> _Stored data entries_
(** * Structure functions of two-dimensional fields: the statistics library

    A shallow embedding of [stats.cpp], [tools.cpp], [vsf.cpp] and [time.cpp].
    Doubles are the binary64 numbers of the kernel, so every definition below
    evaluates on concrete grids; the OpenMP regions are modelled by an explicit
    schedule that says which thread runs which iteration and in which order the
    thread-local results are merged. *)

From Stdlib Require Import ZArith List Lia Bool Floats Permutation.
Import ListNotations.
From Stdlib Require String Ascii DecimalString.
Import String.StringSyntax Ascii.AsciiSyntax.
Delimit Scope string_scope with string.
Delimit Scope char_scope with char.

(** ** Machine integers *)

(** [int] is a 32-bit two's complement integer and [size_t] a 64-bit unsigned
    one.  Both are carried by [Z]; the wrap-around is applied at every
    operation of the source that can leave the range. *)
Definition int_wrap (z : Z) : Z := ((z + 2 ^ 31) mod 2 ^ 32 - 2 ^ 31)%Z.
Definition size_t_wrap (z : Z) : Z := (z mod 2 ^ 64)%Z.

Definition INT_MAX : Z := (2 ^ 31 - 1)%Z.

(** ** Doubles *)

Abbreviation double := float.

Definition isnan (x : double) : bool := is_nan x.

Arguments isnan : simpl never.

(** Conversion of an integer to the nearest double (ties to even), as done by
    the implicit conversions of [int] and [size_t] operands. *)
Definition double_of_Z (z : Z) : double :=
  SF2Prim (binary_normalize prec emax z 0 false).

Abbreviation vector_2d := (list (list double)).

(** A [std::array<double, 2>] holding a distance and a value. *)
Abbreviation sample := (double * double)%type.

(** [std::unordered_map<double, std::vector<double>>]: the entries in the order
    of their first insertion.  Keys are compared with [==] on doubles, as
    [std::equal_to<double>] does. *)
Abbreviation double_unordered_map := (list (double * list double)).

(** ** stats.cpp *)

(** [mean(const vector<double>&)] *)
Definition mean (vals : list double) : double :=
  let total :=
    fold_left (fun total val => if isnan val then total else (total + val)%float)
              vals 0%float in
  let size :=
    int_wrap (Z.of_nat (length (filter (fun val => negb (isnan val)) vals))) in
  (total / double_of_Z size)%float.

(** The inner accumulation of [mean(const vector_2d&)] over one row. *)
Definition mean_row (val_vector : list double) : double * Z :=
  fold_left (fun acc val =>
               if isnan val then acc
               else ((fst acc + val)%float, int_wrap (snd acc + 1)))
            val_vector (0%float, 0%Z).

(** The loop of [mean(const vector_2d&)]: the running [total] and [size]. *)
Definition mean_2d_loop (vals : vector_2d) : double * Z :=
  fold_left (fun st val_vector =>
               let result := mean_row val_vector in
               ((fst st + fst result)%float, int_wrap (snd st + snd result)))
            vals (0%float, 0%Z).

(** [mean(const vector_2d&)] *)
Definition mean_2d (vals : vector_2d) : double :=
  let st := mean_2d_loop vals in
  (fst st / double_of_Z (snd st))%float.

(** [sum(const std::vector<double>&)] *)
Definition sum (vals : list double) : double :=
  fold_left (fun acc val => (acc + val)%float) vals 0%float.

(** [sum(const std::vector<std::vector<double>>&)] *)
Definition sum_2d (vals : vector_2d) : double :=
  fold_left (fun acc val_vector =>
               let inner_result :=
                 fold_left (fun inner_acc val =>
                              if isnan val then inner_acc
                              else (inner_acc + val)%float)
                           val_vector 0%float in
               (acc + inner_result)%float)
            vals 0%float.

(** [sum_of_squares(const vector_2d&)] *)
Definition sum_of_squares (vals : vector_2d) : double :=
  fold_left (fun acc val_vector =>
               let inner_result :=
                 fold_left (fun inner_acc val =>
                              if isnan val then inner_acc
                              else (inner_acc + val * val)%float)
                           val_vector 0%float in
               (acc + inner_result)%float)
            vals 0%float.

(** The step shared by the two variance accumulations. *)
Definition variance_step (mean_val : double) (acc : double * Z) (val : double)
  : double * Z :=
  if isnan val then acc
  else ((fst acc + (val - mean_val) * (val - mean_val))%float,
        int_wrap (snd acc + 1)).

> _TASK GOAL_
Return the lines above that include the string "Stdlib".

> _ANSWER AREA_
From Stdlib Require Import ZArith List Lia Bool Floats Permutation.
From Stdlib Require String Ascii DecimalString.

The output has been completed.